>>>>>

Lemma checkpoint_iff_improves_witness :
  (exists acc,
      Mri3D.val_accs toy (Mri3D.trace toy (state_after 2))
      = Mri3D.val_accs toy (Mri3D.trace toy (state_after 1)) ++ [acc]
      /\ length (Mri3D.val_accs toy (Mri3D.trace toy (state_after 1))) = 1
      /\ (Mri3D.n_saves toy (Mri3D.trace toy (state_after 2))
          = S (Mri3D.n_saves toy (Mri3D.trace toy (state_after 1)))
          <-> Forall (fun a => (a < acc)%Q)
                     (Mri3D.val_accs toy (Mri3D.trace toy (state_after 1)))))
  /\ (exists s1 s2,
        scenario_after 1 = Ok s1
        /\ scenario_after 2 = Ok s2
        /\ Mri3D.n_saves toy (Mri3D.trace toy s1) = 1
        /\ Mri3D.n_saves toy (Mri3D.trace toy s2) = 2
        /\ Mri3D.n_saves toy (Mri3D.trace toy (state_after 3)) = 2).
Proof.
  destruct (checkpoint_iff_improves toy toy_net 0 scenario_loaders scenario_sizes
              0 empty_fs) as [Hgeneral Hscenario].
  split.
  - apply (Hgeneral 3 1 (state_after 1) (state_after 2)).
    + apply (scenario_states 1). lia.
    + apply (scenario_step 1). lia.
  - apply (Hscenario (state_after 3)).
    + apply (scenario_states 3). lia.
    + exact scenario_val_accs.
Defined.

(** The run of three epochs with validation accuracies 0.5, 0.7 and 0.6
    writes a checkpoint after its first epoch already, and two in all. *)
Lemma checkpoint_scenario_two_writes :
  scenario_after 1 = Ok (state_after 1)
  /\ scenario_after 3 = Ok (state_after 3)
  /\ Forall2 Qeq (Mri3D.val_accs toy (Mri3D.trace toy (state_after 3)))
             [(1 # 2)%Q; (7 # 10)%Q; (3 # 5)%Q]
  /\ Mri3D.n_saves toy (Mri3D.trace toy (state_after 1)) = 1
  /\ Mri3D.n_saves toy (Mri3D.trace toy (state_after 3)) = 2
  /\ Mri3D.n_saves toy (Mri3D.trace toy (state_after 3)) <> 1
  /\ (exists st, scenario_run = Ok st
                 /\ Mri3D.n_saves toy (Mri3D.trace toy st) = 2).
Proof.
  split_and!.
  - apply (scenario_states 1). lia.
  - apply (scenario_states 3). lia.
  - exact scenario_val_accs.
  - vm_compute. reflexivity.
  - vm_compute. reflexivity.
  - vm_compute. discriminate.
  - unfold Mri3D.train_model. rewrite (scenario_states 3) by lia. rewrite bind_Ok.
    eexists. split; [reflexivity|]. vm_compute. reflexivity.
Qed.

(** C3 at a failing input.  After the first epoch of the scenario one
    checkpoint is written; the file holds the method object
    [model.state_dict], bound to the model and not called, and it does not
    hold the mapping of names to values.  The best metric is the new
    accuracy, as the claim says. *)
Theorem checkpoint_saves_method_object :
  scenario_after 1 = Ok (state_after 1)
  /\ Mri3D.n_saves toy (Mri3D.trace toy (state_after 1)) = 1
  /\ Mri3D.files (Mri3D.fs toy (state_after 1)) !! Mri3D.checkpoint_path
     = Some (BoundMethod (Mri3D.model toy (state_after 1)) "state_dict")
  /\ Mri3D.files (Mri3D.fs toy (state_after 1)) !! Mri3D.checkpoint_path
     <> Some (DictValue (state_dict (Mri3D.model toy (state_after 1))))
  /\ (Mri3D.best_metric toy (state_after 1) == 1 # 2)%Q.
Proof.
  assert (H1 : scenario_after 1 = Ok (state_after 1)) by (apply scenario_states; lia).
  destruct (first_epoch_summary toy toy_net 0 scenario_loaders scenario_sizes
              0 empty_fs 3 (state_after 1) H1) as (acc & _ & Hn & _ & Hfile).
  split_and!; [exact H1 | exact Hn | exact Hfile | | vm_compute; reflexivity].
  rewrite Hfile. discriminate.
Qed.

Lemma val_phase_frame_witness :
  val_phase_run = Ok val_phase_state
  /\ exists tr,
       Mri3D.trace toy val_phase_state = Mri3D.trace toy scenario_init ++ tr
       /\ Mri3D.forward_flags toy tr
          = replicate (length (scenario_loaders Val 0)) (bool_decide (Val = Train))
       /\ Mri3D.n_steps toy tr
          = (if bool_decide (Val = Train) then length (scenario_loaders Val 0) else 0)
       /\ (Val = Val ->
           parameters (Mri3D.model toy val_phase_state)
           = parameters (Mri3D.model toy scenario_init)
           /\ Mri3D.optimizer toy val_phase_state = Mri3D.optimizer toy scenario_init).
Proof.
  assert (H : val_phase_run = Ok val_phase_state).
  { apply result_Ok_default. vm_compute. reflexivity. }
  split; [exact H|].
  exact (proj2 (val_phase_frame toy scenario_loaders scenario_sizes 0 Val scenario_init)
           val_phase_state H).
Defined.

<<<<<

### Your task
All that belongs in your answer is the stretch of entries above from the line with "rewrite Hfile. discriminate." through the line with "assert (H : val_phase_run", printed exactly.

### Result
  rewrite Hfile. discriminate.
Qed.

Lemma val_phase_frame_witness :
  val_phase_run = Ok val_phase_state
  /\ exists tr,
       Mri3D.trace toy val_phase_state = Mri3D.trace toy scenario_init ++ tr
       /\ Mri3D.forward_flags toy tr
          = replicate (length (scenario_loaders Val 0)) (bool_decide (Val = Train))
       /\ Mri3D.n_steps toy tr
          = (if bool_decide (Val = Train) then length (scenario_loaders Val 0) else 0)
       /\ (Val = Val ->
           parameters (Mri3D.model toy val_phase_state)
           = parameters (Mri3D.model toy scenario_init)
           /\ Mri3D.optimizer toy val_phase_state = Mri3D.optimizer toy scenario_init).
Proof.
  assert (H : val_phase_run = Ok val_phase_state).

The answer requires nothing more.